Calle Crisologo was crowded. If we’re talking about vehicles, I’d describe it as bumper-to-bumper traffic.
We spent a good half hour walking around, taking photos and trying to find a restaurant with a vacant table. We finally found one (Tummy I-can’t-remember-the-rest-of-its-name), sat down and ordered.
The girls both ordered bagsilog, short for bagnet, sinangag (fried rice) and itlog (egg). Bagnet is boiled and deep fried pork belly, an icon of Ilocano cuisine, similar but not exactly the same as lechon kawali.
Speedy and I shared an order of adobado which turned out to be much like lechon macau but with bagnet instead of lechon kawali.
The dinner was okay but unspectacular; quite filling though so that we really couldn’t indulge in the array of street food sold by hawkers at Plaza Burgos.
The grilled pork and chicken looked enticing but much too heavy after our rice and pork dinner.
And there was steamed corn that would have made the perfect partner for grilled pork or chicken.
I was especially smitten with the grilled Vigan longganisa which, on another day when I didn’t feel too full, I would have tried without hesitation. But, you know, I only have one stomach and it was already full. Next time, perhaps.
There was Vigan empanada with its light-colored crust which distinguishes it from the orange-y (annatto tinted) empanada of Batac in the neighboring province of Ilocos Norte.
And there wasn’t just one empanada vendor at Plaza Burgos. It was the most popular food sold there.
I took photos of three stalls selling Vigan empanada but there were more.

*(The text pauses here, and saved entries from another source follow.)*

(** * Hermes2D: selective assembler, DOF assignment and hanging-node constraints

    A shallow embedding of the parts of Hermes2D that number degrees of
    freedom (space_h1.cpp), merge baselists of constrained vertices, derive the
    block structure of a weak formulation (weakform.cpp), cache the sparse
    structure between assembly calls (discrete_problem_selective_assembler.cpp),
    look up essential boundary conditions (essential_boundary_conditions.cpp)
    and drive the Newton loop of a Runge-Kutta step (runge_kutta.cpp).

    Conventions of the embedding.
    - C++ [int] values (DOF numbers, markers, counters that may be negative)
      are [Z]; unsigned indices that are never subtracted are [nat]; the
      [unsigned short] loop counters wrap at 2^16, written out.
    - [Scalar] and [double] quantities are exact rationals [Q], where
      rounding, infinities and NaN are outside the model; the merge of
      baselists is written over the operations of [Scalar], and the Newton
      loop over the comparison of its doubles: both run on exact rationals
      and on IEEE 754 doubles alike.
    - The [int] counters of the DOF passes, of the half-edge parts and of
      the Newton loop wrap at 2^31; a theorem that needs the values to
      stay within [INT_MAX], where the C++ arithmetic is defined, says so.
    - Pointers into an array are offsets ([Z]) from its first element; an
      array under construction is a finite map from offsets to the entries
      written so far, so an absent key is an uninitialised slot.
    - Undefined behaviour (a write outside the allocation, a read of an
      uninitialised slot, a null dereference) is the result [None]. *)

From Stdlib Require Import ZArith QArith Qabs Lia Lqa String Ascii Sorted.
From Stdlib Require Import PrimFloat SpecFloat FloatOps.
From stdpp Require Import base option list gmap numbers sorting.

Local Open Scope Z_scope.

(** ** Part I: the program *)

(** *** Generic helpers *)

(** A loop [for x in l] whose body may fault. *)
Fixpoint foldlM {S A : Type} (f : S -> A -> option S) (s : S) (l : list A) : option S :=
  match l with
  | [] => Some s
  | x :: l' => match f s x with
               | Some s' => foldlM f s' l'
               | None => None
               end
  end.

(** [min->coef * 0.5] *)
Definition half (c : Q) : Q := (c * (1 # 2))%Q.

(** *** int and Scalar *)

(** A 32-bit [int]: the value that the two's complement register holds for
    the mathematical result [x]. *)
Definition INT_MAX : Z := 2147483647.

Definition int_wrap (x : Z) : Z := (x + 2147483648) mod 4294967296 - 2147483648.

(** [x + y], [x - y] and [x * y] on [int]. *)
Definition int_add (x y : Z) : Z := int_wrap (x + y).

Definition int_sub (x y : Z) : Z := int_wrap (x - y).

Definition int_mul (x y : Z) : Z := int_wrap (x * y).

(** What the merge of baselists asks of the template parameter [Scalar]:
    [a + b] and [a * 0.5]. *)
Class Scalar (S : Type) : Type := {
  scalar_add : S -> S -> S;
  scalar_half : S -> S
}.

(** Exact rationals. *)
#[export] Instance Q_Scalar : Scalar Q := {|
  scalar_add := Qplus;
  scalar_half := half
|}.

(** [double]: IEEE 754 binary64 with its rounding. *)
Definition double : Type := PrimFloat.float.

#[export] Instance double_Scalar : Scalar double := {|
  scalar_add := PrimFloat.add;
  scalar_half := fun c => PrimFloat.mul c 0.5%float
|}.

(** The number a double stands for (0 for an infinity or a NaN). *)
Definition double_exact (x : double) : Q :=
  match Prim2SF x with
  | S754_finite s m e => ((if s then -1 else 1) * inject_Z (Z.pos m) * Qpower 2 e)%Q
  | _ => 0%Q
  end.

(** *** space.h data, as far as space_h1.cpp uses it *)

Module BaseComponent.
(** One entry of a baselist: [struct BaseComponent { int dof; Scalar coef; }],
    over the scalar type; [t] is the entry over exact rationals. *)
Record over (Scalar : Type) : Type := make { dof : Z; coef : Scalar }.
Arguments make {Scalar} dof coef.
Arguments dof {Scalar} _.
Arguments coef {Scalar} _.
Abbreviation t := (over Q).
Abbreviation mk d c := (@make Q d%Z c%Q).
End BaseComponent.

Module Node.
(** A mesh node.  [id], [ref], [bnd] and [marker] are its fields;
    [is_constrained_vertex] is the mesh's own predicate on it and
    [has_mid_vertex] stands for
    [mesh->peek_vertex_node(en->p1, en->p2) != nullptr]. *)
Record t : Type := mk {
  id : nat;
  ref : Z;
  bnd : bool;
  marker : Z;
  is_constrained_vertex : bool;
  has_mid_vertex : bool
}.
End Node.

Module NodeData.
(** [Space<Scalar>::NodeData]: [dof] and [n], then the members of the
    union that the modelled functions read or write. *)
Record t : Type := mk {
  dof : Z;
  n : Z;
  vertex_bc_coef : option Q;
  baselist : gmap Z BaseComponent.t;
  ncomponents : Z
}.
End NodeData.

(** *** H1Space<Scalar>::output_component and merge_baselists *)

Module Merge.

Section Locals.
Context {S : Type}.

(** The locals of [merge_baselists] that [output_component] takes by
    reference, with the array [result] they point into. *)
Record state : Type := mk {
  result : gmap Z (BaseComponent.over S);
  max_result : Z;
  current : Z;
  last : option Z;
  edge : option Node.t;
  edge_dofs : option Z
}.

(** What [merge_baselists] hands back: the (possibly reallocated) array
    with its capacity, [ncomponents] and [edge_dofs]. *)
Record output : Type := mk_output {
  out_result : gmap Z (BaseComponent.over S);
  out_capacity : Z;
  out_ncomponents : Z;
  out_edge_dofs : option Z
}.

End Locals.

Arguments state S : clear implicits.
Arguments output S : clear implicits.

Section WithNodeData.
Context {S : Type} {scalar : Scalar S}.

(** [p->dof = .. ; p->coef = ..] for a pointer [p] into the array. *)
Definition store (st : state S) (p : Z) (c : BaseComponent.over S)
  : option (gmap Z (BaseComponent.over S)) :=
  if decide (0 <= p < max_result st) then Some (<[p := c]> (result st)) else None.

(** [this->ndata], indexed by node id. *)
Variable ndata : nat -> NodeData.t.

Definition output_component (st : state S) (min : BaseComponent.over S) : option (state S) :=
  let emit (st : state S) : option (state S) :=
    (* leave space for edge node dofs if they belong in front of the
       current minimum dof *)
    let st1 :=
      match edge st with
      | Some e =>
          if NodeData.dof (ndata (Node.id e)) <=? BaseComponent.dof min then
            {| result := result st; max_result := max_result st;
               current :=
                 (* (reserve space only if the edge dofs are not in the list yet) *)
                 (if NodeData.dof (ndata (Node.id e)) =? BaseComponent.dof min
                  then current st
                  else current st + NodeData.n (ndata (Node.id e)));
               last := last st;
               edge := None;
               edge_dofs := Some (current st) |}
          else st
      | None => st
      end in
    (* output new dof *)
    match store st1 (current st1)
            (BaseComponent.make (BaseComponent.dof min) (scalar_half (BaseComponent.coef min))) with
    | Some r =>
        Some {| result := r; max_result := max_result st1;
                current := current st1 + 1;
                last := Some (current st1);
                edge := edge st1; edge_dofs := edge_dofs st1 |}
    | None => None
    end in
  match last st with
  | Some l =>
      match result st !! l with
      | Some lc =>
          (* if the dof is already in the list, just add half of the other coef *)
          if BaseComponent.dof lc =? BaseComponent.dof min then
            Some {| result :=
                      <[l := BaseComponent.make (BaseComponent.dof lc)
                               (scalar_add (BaseComponent.coef lc)
                                  (scalar_half (BaseComponent.coef min)))]>
                        (result st);
                    max_result := max_result st; current := current st;
                    last := last st; edge := edge st; edge_dofs := edge_dofs st |}
          else emit st
      | None => None
      end
  | None => emit st
  end.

I was full but I couldn’t, in conscience, not try Vigan empanada while in Vigan. We bought one which Speedy and I shared, and I loved the super thin and flaky crust, and the filling of vegetables, garlicky longganisa (sausage) and whole egg.
There were rice cakes that would have made a lovely meal-ender but, after the empanada, it was impossible.
Apart from the more traditional fare, there were the “modern” ones that, I was sure, was geared toward the younger set. And these were the food that said, “Vigan may be old, but it is also young.”
That youthfulness was evident in the humor of modern culture and today’s generation. For instance, a stall selling squid prepared in many different ways was called Push It Baby, a play on pusit, the Filipino name for squid.
Then, there was a drinks stall called Juice Ko Day! (literally, my juice, girl!), a play on Dios ko, ‘Day!, a common expression that translates to My God, girl! (‘Day being a contraction of Inday, a feminine name that’s often used in a generic sense — just like Jane).
Plaza Burgos was a never ending parade of aromas and colors, and I loved it.